Le prince de Monaco obéit.

Assis près de madame de Monaco, le marquis de Grammont semblait alors admirer le croissant d’épis qui se balançait au front de Diane.

— Oui, madame, disait-il avec le feu qu’il eût mis dans le siège de Luxembourg, dût le prince de Monaco même me faire pendre en effigie comme tant d’autres, je suis résolu à obtenir de vous ce que je désire…

— Quoi donc ?

— Cette simple fleur, reprit le marquis en attachant toujours sa vue sur le diadème brillant que portait madame de Monaco.

— Y songez-vous ? ce croissant monté à Gênes, ce cadeau de M. le prince…

— Aussi, rassurez-vous, je ne voulais que vous faire peur. Des diamants ! fi donc ! c’est bon pour M. de Lauzun, qui vous a aimée ; moi je me contente de ceci.

Et, plus leste qu’un page, Grammont enleva adroitement du corsage de la princesse une fleur de son bouquet.

— Que faites-vous, marquis ? si le prince vous voyait !

— Baste ! on ne pend pas si vite les gens.

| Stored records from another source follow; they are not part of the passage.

Lemma by_comms_assert b : by_requests (comms_assert b).
Proof. unfold comms_assert. destruct Asserts, b; simpl; apply by_ret || apply by_throw. Qed.

Lemma by_checked_op {A} op (bad : A) f : (∀ a, by_requests (f a)) → by_requests (checked_op op bad f).
Proof. intros Hf. destruct op; [apply Hf | apply by_ret]. Qed.

Lemma by_checked_config {A} op (config : option A) f :
  (∀ a x, by_requests (f a x)) → by_requests (checked_config op config f).
Proof. intros Hf. destruct op, config; [apply Hf | apply by_ret..]. Qed.

Lemma by_checked_client {A} c (bad : A) m : by_requests m → by_requests (checked_client c bad m).
Proof. intros Hm. destruct c; [apply Hm | apply by_ret]. Qed.

Lemma by_deref_client {A} c (m : CM A) : by_requests m → by_requests (deref_client c m).
Proof. intros Hm. destruct c; [apply Hm | apply by_throw]. Qed.

Lemma by_asserted_client {A} c (m : CM A) : by_requests m → by_requests (asserted_client c m).
Proof. intros Hm. apply by_bind; [apply by_comms_assert|]. intros _. by apply by_deref_client. Qed.

Lemma by_ignore {A} (m : CM A) : by_requests m → by_requests (ignore m).
Proof. intros Hm. apply by_bind; [done|]. intros _. apply by_ret. Qed.

Lemma by_configure_all {A} (f : A → CM CC_Mqtt311ErrorCode) l :
  (∀ x, by_requests (f x)) → by_requests (configure_all f l).
Proof.
  intros Hf. induction l as [|x l IH]; cbn [configure_all]; [apply by_ret|].
  apply by_bind; [apply Hf|]. intros ec. case_bool_decide; [done | apply by_ret].
Qed.

Lemma by_composite prepare configure send cancel :
  by_requests prepare → (∀ op, by_requests (configure op)) → (∀ op, by_requests (send op)) →
  (∀ op, by_requests (cancel op)) → by_requests (composite prepare configure send cancel).
Proof.
  intros Hp Hc Hs Hx. apply by_bind; [done|]. intros [[op|] ec]; [|apply by_ret].
  apply by_bind; [apply Hc|]. intros ec'. case_bool_decide; [apply Hs|].
  apply by_bind; [apply Hx|]. intros _. apply by_ret.
Qed.

Lemma by_get_base a : by_requests (get_base a).
Proof. apply by_bind; [apply by_gets|]. intros st. case_match; [apply by_ret | apply by_throw]. Qed.

Lemma by_get_op {T} `{Subclass T} a : by_requests (get_op (T := T) a).
Proof. apply by_bind; [apply by_get_base|]. intros o. case_match; [apply by_ret | apply by_throw]. Qed.

(** The request that a function of the client is. *)
Ltac by_request_of :=
  match goal with
  | |- by_requests (ClientImpl_tick ?ms) => exact (by_run_request (RqTick ms))
  | |- by_requests (processData ?b) => exact (by_ignored (RqProcessData b) _ eq_refl)
  | |- by_requests notifyNetworkDisconnected => exact (by_run_request RqNotifyNetworkDisconnected)
  | |- by_requests (client_set_default_response_timeout ?ms) =>
      exact (by_ignored (RqSetDefaultResponseTimeout ms) _ eq_refl)
  | |- by_requests (client_set_verify_outgoing_topic_enabled ?b) =>
      exact (by_ignored (RqSetVerifyOutgoingTopic b) _ eq_refl)
  | |- by_requests (client_set_verify_incoming_topic_enabled ?b) =>
      exact (by_ignored (RqSetVerifyIncomingTopic b) _ eq_refl)
  | |- by_requests (client_set_verify_incoming_msg_subscribed ?b) =>
      exact (by_ignored (RqSetVerifyIncomingMsgSubscribed b) _ eq_refl)
  | |- by_requests (set_client_callbacks ?cbs) => exact (by_run_request (RqSetCallbacks cbs))
  | |- by_requests ClientImpl_destroy => exact (by_run_request RqFree)
  | |- by_requests (Op_setResponseTimeout ?a ?ms) =>
      exact (by_run_request (RqSetResponseTimeout a ms))
  | |- by_requests connectPrepare => exact (by_ignored RqConnectPrepare _ eq_refl)
  | |- by_requests (ConnectOp_config ?a ?x) => exact (by_ignored (RqConnectConfig a x) _ eq_refl)
  | |- by_requests (ConnectOp_configWill ?a ?x) =>
      exact (by_ignored (RqConnectConfigWill a x) _ eq_refl)
  | |- by_requests (ConnectOp_send ?a ?cb) => exact (by_ignored (RqConnectSend a cb) _ eq_refl)
  | |- by_requests (ConnectOp_cancel ?a) => exact (by_ignored (RqConnectCancel a) _ eq_refl)
  | |- by_requests disconnectPrepare => exact (by_ignored RqDisconnectPrepare _ eq_refl)
  | |- by_requests (DisconnectOp_send ?a) => exact (by_ignored (RqDisconnectSend a) _ eq_refl)
  | |- by_requests (DisconnectOp_cancel ?a) => exact (by_ignored (RqDisconnectCancel a) _ eq_refl)
  | |- by_requests subscribePrepare => exact (by_ignored RqSubscribePrepare _ eq_refl)
  | |- by_requests (SubscribeOp_configTopic ?a ?x) =>
      exact (by_ignored (RqSubscribeConfigTopic a x) _ eq_refl)
  | |- by_requests (SubscribeOp_send ?a ?cb) => exact (by_ignored (RqSubscribeSend a cb) _ eq_refl)
  | |- by_requests (SubscribeOp_cancel ?a) => exact (by_ignored (RqSubscribeCancel a) _ eq_refl)
  | |- by_requests unsubscribePrepare => exact (by_ignored RqUnsubscribePrepare _ eq_refl)
  | |- by_requests (UnsubscribeOp_configTopic ?a ?x) =>
      exact (by_ignored (RqUnsubscribeConfigTopic a x) _ eq_refl)
  | |- by_requests (UnsubscribeOp_send ?a ?cb) =>
      exact (by_ignored (RqUnsubscribeSend a cb) _ eq_refl)
  | |- by_requests (UnsubscribeOp_cancel ?a) => exact (by_ignored (RqUnsubscribeCancel a) _ eq_refl)
  | |- by_requests publishPrepare => exact (by_ignored RqPublishPrepare _ eq_refl)
  | |- by_requests (SendOp_config ?a ?x) => exact (by_ignored (RqPublishConfig a x) _ eq_refl)
  | |- by_requests (SendOp_setResendAttempts ?a ?n) =>
      exact (by_ignored (RqPublishSetResendAttempts a n) _ eq_refl)
  | |- by_requests (SendOp_send ?a ?cb) => exact (by_ignored (RqPublishSend a cb) _ eq_refl)
  | |- by_requests (SendOp_cancel ?a) => exact (by_ignored (RqPublishCancel a) _ eq_refl)
  | |- by_requests (setPublishOrdering ?o) => exact (by_ignored (RqSetPublishOrdering o) _ eq_refl)
  end.

(** Decompose a function of the interface. *)
Ltac by_step :=
  first
    [ by_request_of
    | apply by_ret | apply by_gets | apply by_get_op | apply by_get_base
    | apply by_ignore | apply by_checked_op; intro | apply by_checked_config; intros ??
    | apply by_checked_client | apply by_deref_client | apply by_asserted_client
    | apply by_composite; [|intro..] | apply by_configure_all; intro
    | apply by_bind; [|intro] | case_match ].

(** The functions that the command line applications call. *)
Lemma by_application_calls :
  (∀ c cbs, by_requests (api_set_callbacks c cbs)) ∧ (∀ c ms, by_requests (api_tick c ms)) ∧
  (∀ c buf, by_requests (api_process_data c buf)) ∧
  (∀ c, by_requests (api_notify_network_disconnected c)) ∧
  (∀ c, by_requests (api_connect_prepare c)) ∧ (∀ o x, by_requests (api_connect_config o x)) ∧
  (∀ o x, by_requests (api_connect_config_will o x)) ∧
  (∀ o cb, by_requests (api_connect_send o cb)) ∧ (∀ c, by_requests (api_disconnect c)) ∧
  (∀ c, by_requests (api_subscribe_prepare c)) ∧
  (∀ o x, by_requests (api_subscribe_config_topic o x)) ∧
  (∀ o cb, by_requests (api_subscribe_send o cb)) ∧
  (∀ c x cb, by_requests (api_publish c x cb)).
Proof.
  unfold api_set_callbacks, api_tick, api_process_data, api_notify_network_disconnected,
    api_connect_prepare, api_connect_config, api_connect_config_will, api_connect_send,
    api_disconnect, api_subscribe_prepare, api_subscribe_config_topic, api_subscribe_send,
    api_publish, checked_prepare, client_disconnect, client_publish.
  split_and!; intros; repeat by_step.
Qed.

(** Those that the fuzzing driver calls besides. *)
Lemma by_fuzz_calls :
  (∀ c, by_requests (api_is_network_disconnected c)) ∧ (∀ c, by_requests (api_is_connected c)) ∧
  by_requests api_free ∧
  (∀ c b, by_requests (api_set_verify_outgoing_topic_enabled c b)) ∧
  (∀ c, by_requests (api_get_verify_outgoing_topic_enabled c)) ∧
  (∀ c, by_requests (api_unsubscribe_prepare c)) ∧
  (∀ o x, by_requests (api_unsubscribe_config_topic o x)) ∧
  (∀ o cb, by_requests (api_unsubscribe_send o cb)) ∧
  (∀ o, by_requests (api_unsubscribe_cancel o)).
Proof.
  unfold api_is_network_disconnected, api_is_connected, api_free,
    api_set_verify_outgoing_topic_enabled, api_get_verify_outgoing_topic_enabled,
    api_unsubscribe_prepare, api_unsubscribe_config_topic, api_unsubscribe_send,
    api_unsubscribe_cancel, checked_prepare.
  split_and!; intros; repeat by_step.
Qed.

(** What the requests keep, the functions of the interface keep. *)
Lemma keeps_by_requests (C : Contract ClientImpl) {A} (m : CM A) :
  (∀ f, ct_faults f) → (∀ r, keeps (Contract0 := C) (run_request r)) → by_requests m →
  keeps (Contract0 := C) m.
Proof.
  intros Hf Hr Hm s Hs. unfold wp. destruct (m s) as [a s'|f] eqn:E; [|apply Hf].
  destruct (Hm _ _ _ E) as [rs Hrs].
  assert (keeps (Contract0 := C) (run_requests rs)) as Hk by (by apply keeps_mapM_).
  specialize (Hk s Hs). unfold wp in Hk. by rewrite Hrs in Hk.
Qed.


End Api.

(** ** Witness *)

(** A composite call of a client that has a session. *)
Definition api_state : ClientImpl := state_of DefaultConfig (run_new DefaultConfig rq_session).

Definition api_example : ApiCall := Api_publish true (Some (publish_config 1)) (Some 7).

(** ** Options of the applications *)

Module App.

(** [ConnectionType] *)
Inductive ConnectionType := ConnectionType_Tcp | ConnectionType_Tls.

Record ProgramOptions := MkProgramOptions {
  m_desc : options_description;
  m_vm : variables_map;
}.

Definition ProgramOptions_new : ProgramOptions := MkProgramOptions [] ∅.

Abbreviation PO := (M ProgramOptions).

Section options.
  Context (has_openssl : bool).

(** [m_desc.add(opts)] *)
Definition add (opts : options_description) : PO unit :=
  modify (λ o, MkProgramOptions (m_desc o ++ opts) (m_vm o)).

Definition DefaultPort : Z := 1883.

Definition addCommon : PO unit := add [("help", OT_flag); ("verbose", OT_flag)].

Definition addConnect : PO unit := add
  [("client-id", OT_string (Some "")); ("username", OT_string (Some ""));
   ("password", OT_string (Some "")); ("keep-alive", OT_unsigned (Some 60%Z));
   ("will-topic", OT_string (Some "")); ("will-msg", OT_string (Some ""));
   ("will-qos", OT_unsigned (Some 0%Z)); ("will-retain", OT_flag)].

Definition addNetwork (port : Z) : PO unit := add
  [("broker", OT_string (Some "127.0.0.1")); ("port", OT_uint16 (Some port))].

Definition addTls : PO unit :=
  when has_openssl (add
    [("tls", OT_flag); ("tls-ca", OT_string (Some "")); ("tls-key", OT_string (Some ""));
     ("tls-key-pass", OT_string (Some "")); ("tls-cert", OT_string (Some ""))]).

Definition addPublish : PO unit := add
  [("pub-topic", OT_string (Some "")); ("pub-msg", OT_string (Some ""));
   ("pub-qos", OT_unsigned (Some 0%Z)); ("pub-retain", OT_bool (Some false))].

Definition addSubscribe : PO unit := add
  [("sub-topic", OT_strings); ("sub-qos", OT_unsigneds); ("sub-no-retained", OT_flag);
   ("sub-binary", OT_flag)].

Definition parseArgs `{Parser} (args : list string) : PO bool :=
  o ← gets (λ o, o);
  match parse_command_line (m_desc o) args with
  | None => throw FThrow
  | Some vm => modify (λ o, MkProgramOptions (m_desc o) vm) ;; mret true
  end.

(** [m_vm.count(name) > 0U] and [m_vm[name].as<T>()] *)
Definition count (name : string) (o : ProgramOptions) : bool :=
  bool_decide (is_Some (m_vm o !! name)).

Definition as_ {T} `{!Castable T} (name : string) (o : ProgramOptions) : option T :=
  m_vm o !! name ≫= cast.

(** An absent list is empty. *)
Definition list_or_empty {T} `{!Castable (list T)} (name : string) (o : ProgramOptions)
    : option (list T) :=
  if count name o then as_ name o else Some [].

Definition helpRequested : ProgramOptions → bool := count "help".
Definition verbose : ProgramOptions → bool := count "verbose".

Definition isTls (o : ProgramOptions) : bool := if has_openssl then count "tls" o else false.

Definition connectionType (o : ProgramOptions) : ConnectionType :=
  if has_openssl && isTls o then ConnectionType_Tls else ConnectionType_Tcp.

Definition networkAddress : ProgramOptions → option string := as_ "broker".
Definition networkPort : ProgramOptions → option Z := as_ (Castable0 := cast_uint16) "port".

(** The getters of the TLS options. *)
Definition tls_option (name : string) (o : ProgramOptions) : option string :=
  if has_openssl then as_ name o else Some "".
Definition tlsCa : ProgramOptions → option string := tls_option "tls-ca".
Definition tlsPrivateKey : ProgramOptions → option string := tls_option "tls-key".
Definition tlsPrivateKeyPass : ProgramOptions → option string := tls_option "tls-key-pass".
Definition tlsCert : ProgramOptions → option string := tls_option "tls-cert".

Definition clientId : ProgramOptions → option string := as_ "client-id".
Definition username : ProgramOptions → option string := as_ "username".
Definition password : ProgramOptions → option string := as_ "password".
Definition keepAlive : ProgramOptions → option Z := as_ (Castable0 := cast_unsigned) "keep-alive".
Definition willTopic : ProgramOptions → option string := as_ "will-topic".
Definition willMessage : ProgramOptions → option string := as_ "will-msg".
Definition willQos : ProgramOptions → option Z := as_ (Castable0 := cast_unsigned) "will-qos".
Definition willRetain : ProgramOptions → bool := count "will-retain".
Definition pubTopic : ProgramOptions → option string := as_ "pub-topic".
Definition pubMessage : ProgramOptions → option string := as_ "pub-msg".
Definition pubQos : ProgramOptions → option Z := as_ (Castable0 := cast_unsigned) "pub-qos".
Definition pubRetain : ProgramOptions → option bool := as_ "pub-retain".
Definition subTopics : ProgramOptions → option (list string) := list_or_empty "sub-topic".
Definition subQoses : ProgramOptions → option (list Z) := list_or_empty "sub-qos".
Definition subNoRetained : ProgramOptions → bool := count "sub-no-retained".
Definition subBinary : ProgramOptions → bool := count "sub-binary".

(** The constructors of [Pub] and [Sub] (client/app/pub/Pub.cpp,
    client/app/sub/Sub.cpp). *)
Definition Pub_options : PO unit :=
  addCommon ;; addNetwork DefaultPort ;; addTls ;; addConnect ;; addPublish.

Definition Sub_options : PO unit :=
  addCommon ;; addNetwork DefaultPort ;; addTls ;; addConnect ;; addSubscribe.

End options.
End App.

(** ** Options of the fuzzing driver *)

Module Fuzz.

Record ProgramOptions := MkProgramOptions {
  m_desc : options_description;
  m_vm : variables_map;
}.

(** The constructor. *)
Definition ProgramOptions_new : ProgramOptions := MkProgramOptions
  ([("help", OT_flag); ("verbose", OT_flag); ("log-file", OT_string None);
    ("gen-input", OT_string (Some ""))] ++
   [("client-id", OT_string (Some "afl_client"))] ++
   [("sub-topic", OT_strings); ("min-pub-count", OT_unsigned (Some 3%Z))]) ∅.

Definition parseArgs `{Parser} (args : list string) : M ProgramOptions bool :=
  o ← gets (λ o, o);
  match parse_command_line (m_desc o) args with
  | None => throw FThrow
  | Some vm => modify (λ o, MkProgramOptions (m_desc o) vm) ;; mret true
  end.

Definition count (name : string) (o : ProgramOptions) : bool :=
  bool_decide (is_Some (m_vm o !! name)).

Definition as_ {T} `{!Castable T} (name : string) (o : ProgramOptions) : option T :=
  m_vm o !! name ≫= cast.

Definition helpRequested : ProgramOptions → bool := count "help".
Definition verbose : ProgramOptions → bool := count "verbose".
Definition hasLogFile : ProgramOptions → bool := count "log-file".
Definition logFile : ProgramOptions → option string := as_ "log-file".
Definition genInputFile : ProgramOptions → option string := as_ "gen-input".
Definition clientId : ProgramOptions → option string := as_ "client-id".
Definition minPubCount : ProgramOptions → option Z :=
  as_ (Castable0 := cast_unsigned) "min-pub-count".

Definition stringListOpts (name : string) (o : ProgramOptions) : option (list string) :=
  if count name o then as_ name o else Some [].

(** [str.find(',', pos)] on the suffix that starts at [pos]: what precedes the
    comma and what follows it. *)
Fixpoint find_comma (s : string) : option (string * string) :=
  match s with
  | EmptyString => None
  | String c s' =>
      if bool_decide (c = ","%char) then Some ("", s')
      else match find_comma s' with
           | None => None
           | Some (a, b) => Some (String c a, b)
           end
  end.

(** The loop over a value, one unit of fuel per iteration. *)
Fixpoint split_topics (fuel : nat) (rest : string) : list string :=
  match fuel with
  | O => []
  | S fuel' =>
      if bool_decide (rest = "") then []
      else match find_comma rest with
           | None => [rest]
           | Some (a, b) => a :: split_topics fuel' b
           end
  end.

Definition topics_of (str : string) : list string := split_topics (S (String.length str)) str.

Definition subTopics (o : ProgramOptions) : option (list (list string)) :=
  values ← stringListOpts "sub-topic" o;
  Some (topics_of <$> (if bool_decide (values = []) then ["#"] else values)).

End Fuzz.

(** ** Lemmas *)

(** The name is declared, every time with the given shape. *)
Definition declared (desc : options_description) (name : string) (p : OptType → bool) : bool :=
  bool_decide (name ∈ desc.*1) &&
  forallb (λ d, negb (bool_decide (d.1 = name)) || p d.2) desc.

Lemma declared_fits desc vm name p v :
  conforms desc vm → declared desc name p = true → vm !! name = Some v →
  ∃ t, p t = true ∧ fits t v = true.
Proof.
  intros [Hv _] [_ Hp]%andb_true_iff Hn. destruct (Hv _ _ Hn) as (t & Hin & Hfit). exists t.
  split; [|done]. rewrite forallb_forall in Hp. apply list_elem_of_In in Hin.
  specialize (Hp _ Hin). simpl in Hp. by rewrite bool_decide_eq_true_2 in Hp.
Qed.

Je n’ai pris qu’une fleur, Lauzun eut pris le bouquet ; demandez plutôt à M. de Monaco.

Et le marquis partit en riant.

— Eh bien ! dit Roquelaure au prince ébahi, en venant le retrouver, qu’en pensez-vous ? Il est temps de vous montrer, je vous laisse avec madame de Monaco.

— Du tout, du tout, j’y renonce et vais de ce pas chercher le marquis… Puis, s’arrêtant tout d’un coup : Eh bien non, ma foi, encore un que je ferai pendre en effigie !

Madame de Monaco venait de rejoindre la maréchale d’Humières ; Roquelaure voyant la place vide, courut trouver mademoiselle de Retz.